Fig. 2.

The mouse chromosome 12 imprinted cluster. A, The wild type locus. The Dlk1-Dio3 imprinted domain is shown (1.5 Mb, not to scale) on the two parental chromosomes. Following maternal transmission (top) there is expression of a long non-coding RNA (yellow) containing transcripts for Gtl2, Rtl1AS, snoRNAs and Mirg. This transcript arises from a non-methylated Gtl2 promoter (open lollipop), which is in cis to an unmethylated ICR (white circle). On the same chromosome Begain 1b, Dlk1, Rtl1 and Dio3 are not expressed (gray boxes). On the paternally-inherited chromosome (bottom) the ncRNAs are silent (gray boxes) in cis to a methylated Gtl2 promoter and ICR. The protein-encoding Begain 1b, Dlk1, Rtl1 and Dio3 genes are all expressed from this chromosome (green boxes).

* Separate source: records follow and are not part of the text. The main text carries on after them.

(** [Transactions.update({_id: id}, m)]: the first match is modified. *)
Fixpoint Transactions_update_id (i : string) (m : TxModifier) (txs : list TxDoc)
  : list TxDoc :=
  match txs with
  | [] => []
  | d :: rest =>
      if tx_id d =? i then apply_TxModifier m d :: rest
      else d :: Transactions_update_id i m rest
  end.

Definition Transactions_update (id : option string) (m : TxModifier)
    (txs : list TxDoc) : list TxDoc :=
  match id with
  | Some i => Transactions_update_id i m txs
  | None => txs
  end.

(** [Transactions.remove({_id: id})] *)
Definition Transactions_remove (id : option string) (txs : list TxDoc)
  : list TxDoc :=
  match id with
  | Some i => List.filter (fun d => negb (tx_id d =? i)) txs
  | None => txs
  end.

(** [Transactions.insert(d)]: returns the [_id]; a duplicate [_id] is an
    error of the store. *)
Definition Transactions_insert (d : TxDoc) (txs : list TxDoc)
  : Outcome (list TxDoc * string) :=
  if existsb (fun d' => tx_id d' =? tx_id d) txs then Throw StoreError
  else Ok (txs ++ [d], tx_id d).

(** [find(sel, {sort: {f: -1}, limit: 1}).fetch()[0]]: a document with
    the greatest sort key among those matching (the first such one). *)
Fixpoint pick_latest (sort_key : TxDoc -> Z) (l : list TxDoc) : option TxDoc :=
  match l with
  | [] => None
  | d :: rest =>
      match pick_latest sort_key rest with
      | Some d' => if (sort_key d <? sort_key d')%Z then Some d' else Some d
      | None => Some d
      end
  end.

(** The part of the selector of undo that every call carries:
    [{$or: [{undone: null}, {undone: {$exists: false}}],
      expired: {$exists: false}, state: "done"}]. *)
Definition undo_eligible (d : TxDoc) : bool :=
  match tx_undone d, tx_expired d, tx_state d with
  | None, None, StDone => true
  | _, _, _ => false
  end.

(** The part of the selector of redo that every call carries:
    [{undone: {$exists: true, $ne: null}, expired: {$exists: false}}]. *)
Definition redo_eligible (d : TxDoc) : bool :=
  match tx_undone d, tx_expired d with
  | Some _, None => true
  | _, _ => false
  end.
(** One sharer of the sample state assigned from the other. *)
Lemma copy_is_indistinguishable_witness :
  exists s' t r,
    assign 100%nat 101%nat Sample.shared = Ok (tt, s')
    /\ instances s' !! 100%nat = Some t /\ instances s' !! 101%nat = Some r
    /\ observably_equal t r.
Proof.
  assert (exists s', assign 100%nat 101%nat Sample.shared = Ok (tt, s'))
    as [s' Hrun] by (eexists; vm_compute; reflexivity).
  destruct (copy_is_indistinguishable Sample.shared s' 100%nat 101%nat
              (or_introl Hrun)) as (t & r & Ht & Hr & Hobs & _).
  exists s', t, r. split; [exact Hrun|]. split; [exact Ht|].
  split; [exact Hr|exact Hobs].
Defined.

(** The Number [-1.0] of the sample stack, captured and read. *)
Lemma captured_value_read_back_witness :
  engines Sample.state !! Sample.ctx = Some Sample.heap
  /\ stack_at (-3) (h_stack Sample.heap) = Some (TNumber Sample.minus_one)
  /\ accepts accept_all (type_of (TNumber Sample.minus_one)) = true
  /\ type_of (TNumber Sample.minus_one) <> OBJECT
  /\ exists A,
       copy_from_stack Sample.ctx (-3) accept_all Sample.state
       = Ok (A, Sample.state)
       /\ as_double A = Ok Sample.minus_one.
Proof.
  assert (stack_at (-3) (h_stack Sample.heap) = Some (TNumber Sample.minus_one))
    as Hv by reflexivity.
  assert (accepts accept_all (type_of (TNumber Sample.minus_one)) = true)
    as Hacc by reflexivity.
  assert (type_of (TNumber Sample.minus_one) <> OBJECT) as Hty by discriminate.
  destruct (captured_value_read_back Sample.state Sample.ctx Sample.heap (-3)
              accept_all _ sample_engine Hv Hacc Hty)
    as (A & Hrun & _ & _ & _ & Hnum & _).
  split; [exact sample_engine|]. split; [exact Hv|]. split; [exact Hacc|].
  split; [exact Hty|]. exists A. split; [exact Hrun|].
  exact (proj1 (Hnum _ eq_refl)).
Defined.

(** Releasing one of the two sharers of the sample state keeps the
    ownership invariant. *)
Lemma ownership_invariant_witness :
  counted Sample.shared /\ pinned Sample.shared
  /\ release_ref_count 100%nat Sample.shared = Ok (tt, Sample.shared_released)
  /\ pinned Sample.shared_released.
Proof.
  assert (release_ref_count 100%nat Sample.shared
          = Ok (tt, Sample.shared_released)) as Hrel
    by (vm_compute; reflexivity).
  split; [exact sample_shared_counted|]. split; [exact sample_shared_pinned|].
  split; [exact Hrel|].
  exact (proj1 (ownership_invariant Sample.shared 100%nat 101%nat
                  sample_shared_counted sample_shared_pinned) _ Hrel).
Defined.

(** Destroying one of the two sharers leaves the other pinning object 5. *)
Lemma others_keep_their_objects_witness :
  counted Sample.shared /\ pinned Sample.shared
  /\ 101%nat <> 100%nat
  /\ instances Sample.shared !! 101%nat = Some Sample.sharer
  /\ mType Sample.sharer = OBJECT
  /\ owns (engines Sample.shared) Sample.sharer 5%nat
  /\ exists s',
       destroy 100%nat Sample.shared = Ok (tt, s')
       /\ instances s' !! 101%nat = Some Sample.sharer
       /\ owns (engines s') Sample.sharer 5%nat.
Proof.
  assert (101%nat <> 100%nat) as Hne by discriminate.
  assert (instances Sample.shared !! 101%nat = Some Sample.sharer) as Hb
    by (vm_compute; reflexivity).
  assert (owns (engines Sample.shared) Sample.sharer 5%nat) as Ho
    by (by apply sample_slot_pins).
  assert (exists s', destroy 100%nat Sample.shared = Ok (tt, s'))
    as [s' Hrun] by (eexists; vm_compute; reflexivity).
  destruct (others_keep_their_objects Sample.shared 100%nat 101%nat 101%nat
              Sample.sharer 5%nat sample_shared_counted sample_shared_pinned
              Hne Hb eq_refl Ho) as (_ & Hdestroy & _).
  split; [exact sample_shared_counted|]. split; [exact sample_shared_pinned|].
  split; [exact Hne|]. split; [exact Hb|]. split; [reflexivity|].
  split; [exact Ho|]. exists s'. split; [exact Hrun|].
  exact (Hdestroy s' Hrun).
Defined.

(** A copy of the owner of slot 1 pins object 5 as well. *)
Lemma copy_pins_the_same_object_witness :
  counted Sample.state /\ pinned Sample.state
  /\ 101%nat <> 100%nat
  /\ instances Sample.state !! 100%nat = Some Sample.owner
  /\ mType Sample.owner = OBJECT
  /\ owns (engines Sample.state) Sample.owner 5%nat
  /\ instances Sample.state !! 101%nat = None
  /\ exists s' t',
       copy_construct 101%nat 100%nat Sample.state = Ok (tt, s')
       /\ instances s' !! 101%nat = Some t' /\ mType t' = OBJECT
       /\ owns (engines s') t' 5%nat.
Proof.
  assert (101%nat <> 100%nat) as Hne by discriminate.
  assert (instances Sample.state !! 100%nat = Some Sample.owner) as Hr
    by (vm_compute; reflexivity).
  assert (instances Sample.state !! 101%nat = None) as Hnew
    by (vm_compute; reflexivity).
  assert (owns (engines Sample.state) Sample.owner 5%nat) as Ho
    by (by apply sample_slot_pins).
  assert (exists s', copy_construct 101%nat 100%nat Sample.state = Ok (tt, s'))
    as [s' Hrun] by (eexists; vm_compute; reflexivity).
  destruct (copy_pins_the_same_object Sample.state 101%nat 100%nat
              Sample.owner 5%nat sample_state_counted sample_state_pinned
              Hne Hr eq_refl Ho) as (_ & Hcopy & _).
  destruct (Hcopy s' Hnew Hrun) as (t' & Ht' & Hty & Ho').
  split; [exact sample_state_counted|]. split; [exact sample_state_pinned|].
  split; [exact Hne|]. split; [exact Hr|]. split; [reflexivity|].
  split; [exact Ho|]. split; [exact Hnew|].
  exists s', t'. split; [exact Hrun|]. split; [exact Ht'|].
  split; [exact Hty|exact Ho'].
Defined.

(** The object on top of the sample stack, captured at address 7. *)
Lemma capture_pins_the_object_witness :
  counted Sample.state /\ pinned Sample.state
  /\ engines Sample.state !! Sample.ctx = Some Sample.heap
  /\ room 1 Sample.heap
  /\ stack_at (-1) (h_stack Sample.heap) = Some (TObject 6%nat)
  /\ accepts accept_all (type_of (TObject 6%nat)) = true
  /\ instances Sample.state !! 7%nat = None
  /\ exists A s',
       (let* A := copy_from_stack Sample.ctx (-1) accept_all in
        store 7%nat A ;;; ret A) Sample.state = Ok (A, s')
       /\ counted s' /\ pinned s'
       /\ mType A = OBJECT /\ owns (engines s') A 6%nat
       /\ owns (engines s') Sample.owner 5%nat.
Proof.
  assert (stack_at (-1) (h_stack Sample.heap) = Some (TObject 6%nat))
    as Hv by reflexivity.
  assert (accepts accept_all (type_of (TObject 6%nat)) = true)
    as Hacc by reflexivity.
  assert (instances Sample.state !! 7%nat = None) as Hnew
    by (vm_compute; reflexivity).
  assert (instances Sample.state !! 100%nat = Some Sample.owner) as Hr
    by (vm_compute; reflexivity).
  assert (owns (engines Sample.state) Sample.owner 5%nat) as Ho
    by (by apply sample_slot_pins).
  destruct (capture_pins_the_object Sample.state Sample.ctx Sample.heap (-1)
              accept_all _ 7%nat sample_state_counted sample_state_pinned
              sample_engine sample_room_1 Hv Hacc Hnew)
    as (A & s' & Hrun & _ & Hc' & Hpin' & Hkeep & Hobj).
  split; [exact sample_state_counted|]. split; [exact sample_state_pinned|].
  split; [exact sample_engine|]. split; [exact sample_room_1|].
  split; [exact Hv|]. split; [exact Hacc|]. split; [exact Hnew|].
  exists A, s'. split; [exact Hrun|]. split; [exact Hc'|].
  split; [exact Hpin'|].
  split; [exact (proj1 (Hobj _ eq_refl))|].
  split; [exact (proj2 (Hobj _ eq_refl))|].
  exact (proj2 (Hkeep 100%nat Sample.owner 5%nat Hr eq_refl Ho)).
Defined.

(** The object on top of the sample stack, captured twice. *)
Lemma independent_captures_witness :
  counted Sample.state /\ pinned Sample.state
  /\ engines Sample.state !! Sample.ctx = Some Sample.heap
  /\ room 2 Sample.heap
  /\ stack_at (-1) (h_stack Sample.heap) = Some (TObject 6%nat)
  /\ accepts accept_all OBJECT = true
  /\ instances Sample.state !! 7%nat = None
  /\ instances Sample.state !! 8%nat = None
  /\ 7%nat <> 8%nat
  /\ exists A1 A2 s2 s3,
       instances s2 !! 7%nat = Some A1 /\ instances s2 !! 8%nat = Some A2
       /\ mPOD A1 <> mPOD A2
       /\ owns (engines s2) A1 6%nat /\ owns (engines s2) A2 6%nat
       /\ destroy 7%nat s2 = Ok (tt, s3)
       /\ owns (engines s3) A2 6%nat.
Proof.
  assert (stack_at (-1) (h_stack Sample.heap) = Some (TObject 6%nat))
    as Hv by reflexivity.
  assert (accepts accept_all OBJECT = true) as Hacc by reflexivity.
  assert (instances Sample.state !! 7%nat = None) as H7
    by (vm_compute; reflexivity).
  assert (instances Sample.state !! 8%nat = None) as H8
    by (vm_compute; reflexivity).
  assert (7%nat <> 8%nat) as Hne by discriminate.
  destruct (independent_captures Sample.state Sample.ctx Sample.heap (-1)
              accept_all 6%nat 7%nat 8%nat sample_state_counted
              sample_state_pinned sample_engine sample_room Hv Hacc H7 H8 Hne)
    as (A1 & s1 & A2 & s2 & s3 & _ & _ & HA1 & HA2 & _ & _ & _ & _ & Hpod
        & Ho1 & Ho2 & Hd & _ & Ho3).
  split; [exact sample_state_counted|]. split; [exact sample_state_pinned|].
  split; [exact sample_engine|]. split; [exact sample_room|].
  split; [exact Hv|]. split; [exact Hacc|]. split; [exact H7|].
  split; [exact H8|]. split; [exact Hne|].
  exists A1, A2, s2, s3. split; [exact HA1|]. split; [exact HA2|].
  split; [exact Hpod|]. split; [exact Ho1|]. split; [exact Ho2|].
  split; [exact Hd|exact Ho3].
Defined.

(** The owner of slot 1 pushes object 5. *)
Lemma pinned_object_is_pushed_witness :
  pinned Sample.state
  /\ instances Sample.state !! 100%nat = Some Sample.owner
  /\ mType Sample.owner = OBJECT
  /\ exists s',
       push Sample.owner Sample.state = Ok (tt, s')
       /\ s' = with_engines
                 (<[Sample.ctx := set_stack (TObject 5%nat :: h_stack Sample.heap)
                                    Sample.heap]> (engines Sample.state))
                 Sample.state
       /\ pinned s'.
Proof.
  assert (instances Sample.state !! 100%nat = Some Sample.owner) as Hr
    by (vm_compute; reflexivity).
  destruct (pinned_object_is_pushed Sample.state 100%nat Sample.owner
              sample_state_pinned Hr eq_refl)
    as (o & h & s' & Ho & He & Hrun & Hs' & Hpin').
  assert (o = 5%nat) as ->.
  { apply (owns_functional _ _ _ _ Ho). by apply sample_slot_pins. }
  assert (h = Sample.heap) as ->.
  { pose proof sample_engine as He'. change (mContext Sample.owner) with Sample.ctx in He.
    congruence. }
  split; [exact sample_state_pinned|]. split; [exact Hr|].
  split; [reflexivity|]. exists s'. split; [exact Hrun|].
  split; [exact Hs'|exact Hpin'].
Defined.
(** * Portfolio API ([main.py]): case-study filter, contact submission,
      database diagnostics

    A shallow embedding of the three non-trivial handlers of [main.py]:
    [list_case_studies], [submit_contact] (with the request validation that
    FastAPI derives from the [ContactIn] annotation) and [test_database].

    Python values are modelled as follows.
    - [str] is a sequence of Unicode code points, [list N].  Literals that
      are pure ASCII are written [py "..."]; the few non-ASCII characters of
      the source are spelled by code point.
    - a [dict] with string keys is a [gmap string _].
    - an exception raised by a collaborator is an [exn]; code that may raise
      lives in the monad [M], which threads the mutable object the handler
      works on (the [response] dict, or the log of calls made to the
      persistence collaborator). *)

From Stdlib Require Import NArith ZArith Ascii.
From stdpp Require Import base option list strings gmap.

Open Scope N_scope.

(** ** Python strings *)

Abbreviation pystr := (list N).

Definition py (s : string) : pystr :=
  N_of_ascii <$> String.list_ascii_of_string s.

(** Code points of the non-ASCII characters used by the source. *)
Definition CHECK_MARK : pystr := [0x2705].          (* U+2705 *)
Definition CROSS_MARK : pystr := [0x274c].          (* U+274C *)
Definition WARNING_SIGN : pystr := [0x26a0; 0xfe0f]. (* U+26A0 U+FE0F *)
Definition EURO_SIGN : pystr := [0x20ac].           (* U+20AC *)

(** Truthiness of a [str]: only the empty string is falsy. *)
Definition str_truthy (s : pystr) : bool :=
  match s with [] => false | _ :: _ => true end.

(** Truthiness of an [Optional[str]]: [None] and [""] are falsy. *)
Definition opt_truthy (o : option pystr) : bool :=
  match o with None => false | Some s => str_truthy s end.

(** [s[:n]] *)
Definition slice_to (n : nat) (s : pystr) : pystr := take n s.

Definition is_ascii (s : pystr) : bool := forallb (fun c => c <? 128) s.

Definition ascii_lower_cp (c : N) : N :=
  if (65 <=? c) && (c <=? 90) then c + 32 else c.

(** ** Values stored in the dicts the handlers build *)

Inductive pyval :=
  | PNone
  | PStr (s : pystr)
  | PList (l : list pystr).

Definition of_optional (o : option pystr) : pyval :=
  match o with None => PNone | Some s => PStr s end.

Abbreviation dict := (gmap string pyval).

(** ** Exceptions and the handler monad *)

(** An instance of [Exception] raised by a collaborator: whether it is an
    [ImportError], and its [str(e)]. *)
Record exn := Exn { is_import_error : bool; exn_str : pystr }.

Inductive result (E A : Type) :=
  | Ok (a : A)
  | Raise (e : E).
Arguments Ok {E A} a.
Arguments Raise {E A} e.

(** A computation that reads and mutates an object of type [S] and either
    returns or raises an [E]; what it mutated before raising stays
    mutated. *)
Definition M (E S A : Type) : Type := S -> result E A * S.

Definition ret {E S A} (a : A) : M E S A := fun s => (Ok a, s).

Definition bind {E S A B} (m : M E S A) (k : A -> M E S B) : M E S B :=
  fun s => match m s with
           | (Ok a, s') => k a s'
           | (Raise e, s') => (Raise e, s')
           end.

Definition raise {E S A} (e : E) : M E S A := fun s => (Raise e, s).

(** An expression that returns or raises without touching the object. *)
Definition lift {E S A} (r : result E A) : M E S A := fun s => (r, s).

Definition get {E S} : M E S S := fun s => (Ok s, s).

Definition modify {E S} (f : S -> S) : M E S unit := fun s => (Ok tt, f s).

(** [try: body / except ... as e: handler e]; the handler may itself raise,
    possibly an exception of another kind. *)
Definition try_except {E E' S A} (body : M E S A) (handler : E -> M E' S A)
  : M E' S A :=
  fun s => match body s with
           | (Ok a, s') => (Ok a, s')
           | (Raise e, s') => handler e s'
           end.

#[global] Instance M_ret {E S} : MRet (M E S) := fun A a => ret a.
#[global] Instance M_bind {E S} : MBind (M E S) := fun A B k m => bind m k.

(** ** Case studies (lines 39-80) *)

Inductive Category := ECommerce | LeadGen | LocalBusiness | All.

(** The string a [Literal[...]] category holds. *)
Definition Category_str (c : Category) : pystr :=
  match c with
  | ECommerce => py "E-commerce"
  | LeadGen => py "Lead Gen"
  | LocalBusiness => py "Local Business"
  | All => py "All"
  end.

Record CaseStudy := {
  title : pystr;
  category : Category;
  metric_label : pystr;
  metric_value : pystr;
  budget : option pystr;
  summary : pystr
}.

Definition CASE_STUDIES : list CaseStudy := [
  {| title := py "Soorpriz";
     category := ECommerce;
     metric_label := py "Best ROAS";
     metric_value := py "3.6x";
     budget := Some (py "$5.5K");
     summary := py "Scaled ROAS while testing creatives and audience stacks" |};
  {| title := py "Dobrosvit";
     category := LeadGen;
     metric_label := py "Cost per Lead";
     metric_value := EURO_SIGN ++ py "7";
     budget := None;
     summary := py "Generated 70 qualified leads via conversion-optimized funnels" |};
  {| title := py "Fertility Therapy";
     category := LeadGen;
     metric_label := py "CPL";
     metric_value := EURO_SIGN ++ py "18.75";
     budget := None;
     summary := py "Delivered 8 booked calls through targeted lead gen campaigns" |}
].

(** [cs.model_dump()] *)
Definition model_dump (cs : CaseStudy) : dict :=
  <["title" := PStr (title cs)]>
  (<["category" := PStr (Category_str (category cs))]>
  (<["metric_label" := PStr (metric_label cs)]>
  (<["metric_value" := PStr (metric_value cs)]>
  (<["budget" := of_optional (budget cs)]>
  (<["summary" := PStr (summary cs)]> ∅))))).

Section Lower.

(** [str.lower] on a string with a non-ASCII character follows the Unicode
    tables of the interpreter, which are taken as given. *)
Variable unicode_lower : pystr -> pystr.

(** [s.lower()] *)
Definition lower (s : pystr) : pystr :=
  if is_ascii s then ascii_lower_cp <$> s else unicode_lower s.

(** Equality under case-insensitive comparison, as the handler decides it:
    both sides lowered. *)
Definition ci_equal (a b : pystr) : Prop := lower a = lower b.

#[global] Instance ci_equal_dec a b : Decision (ci_equal a b).
Proof. unfold ci_equal. apply _. Defined.

(** [list_case_studies(category)] *)
Definition list_case_studies (category_q : option pystr) : list dict :=
  match category_q with
  | None => model_dump <$> CASE_STUDIES
  | Some c =>
      if negb (str_truthy c) || bool_decide (lower c = py "all")
      then model_dump <$> CASE_STUDIES
      else model_dump <$>
             filter (fun cs => lower (Category_str (category cs)) = lower c)
                    CASE_STUDIES
  end.

End Lower.

(** ** Contact submission (lines 82-97) *)

(** A JSON value of the request body; arrays and objects are not told
    apart, no field of [ContactIn] accepts either. *)
Inductive jvalue :=
  | JNull
  | JBool (b : bool)
  | JNumber (z : Z)
  | JString (s : pystr)
  | JCompound.

Record ContactIn := {
  name : pystr;
  email : pystr;
  subject : pystr;
  message : pystr;
  source : option pystr
}.

(** [payload.model_dump()] *)
Definition ContactIn_dump (p : ContactIn) : dict :=
  <["name" := PStr (name p)]>
  (<["email" := PStr (email p)]>
  (<["subject" := PStr (subject p)]>
  (<["message" := PStr (message p)]>
  (<["source" := of_optional (source p)]> ∅)))).

(** A field annotated [str]: present and a JSON string. *)
Definition field_str (v : option jvalue) : option pystr :=
  match v with
  | Some (JString s) => Some s
  | _ => None
  end.

(** A field annotated [Optional[str] = None]. *)
Definition field_optional_str (v : option jvalue) : option (option pystr) :=
  match v with
  | None | Some JNull => Some None
  | Some (JString s) => Some (Some s)
  | Some _ => None
  end.

(** [raise HTTPException(status_code=..., detail=...)] *)
Record HTTPException := {
  status_code : Z;
  detail : pystr
}.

Dlk1 and Dio3 are driven by unmethylated CpG island promoters (open lollipops at start of genes) on both parental chromosomes, and there is an additional region of methylation in exon 5 of Dlk1 which is hypermethylated on the paternally-inherited chromosome. B, The maternally inherited ICR deletion. When a deletion of the ICR (red star) is transmitted through the female germline there is an epigenotype switch on this chromosome such that it resembles the paternally-inherited chromosome. The gtl2 promoter becomes methylated, the ncRNAs are silenced, and the protein encoding genes are reactivated in cis to the deletion. The paternally-inherited chromosome is unaffected by the deletion. C, Paternally-inherited transgene insertion. When a transgene insertion between the ICR and Gtl2 promoter (red box) is inherited of the paternal chromosome the Gtl2 promoter fails to become methylated in cis. This results in activation of the (normally silenced) ncRNAs and partial silencing of the protein-encoding genes.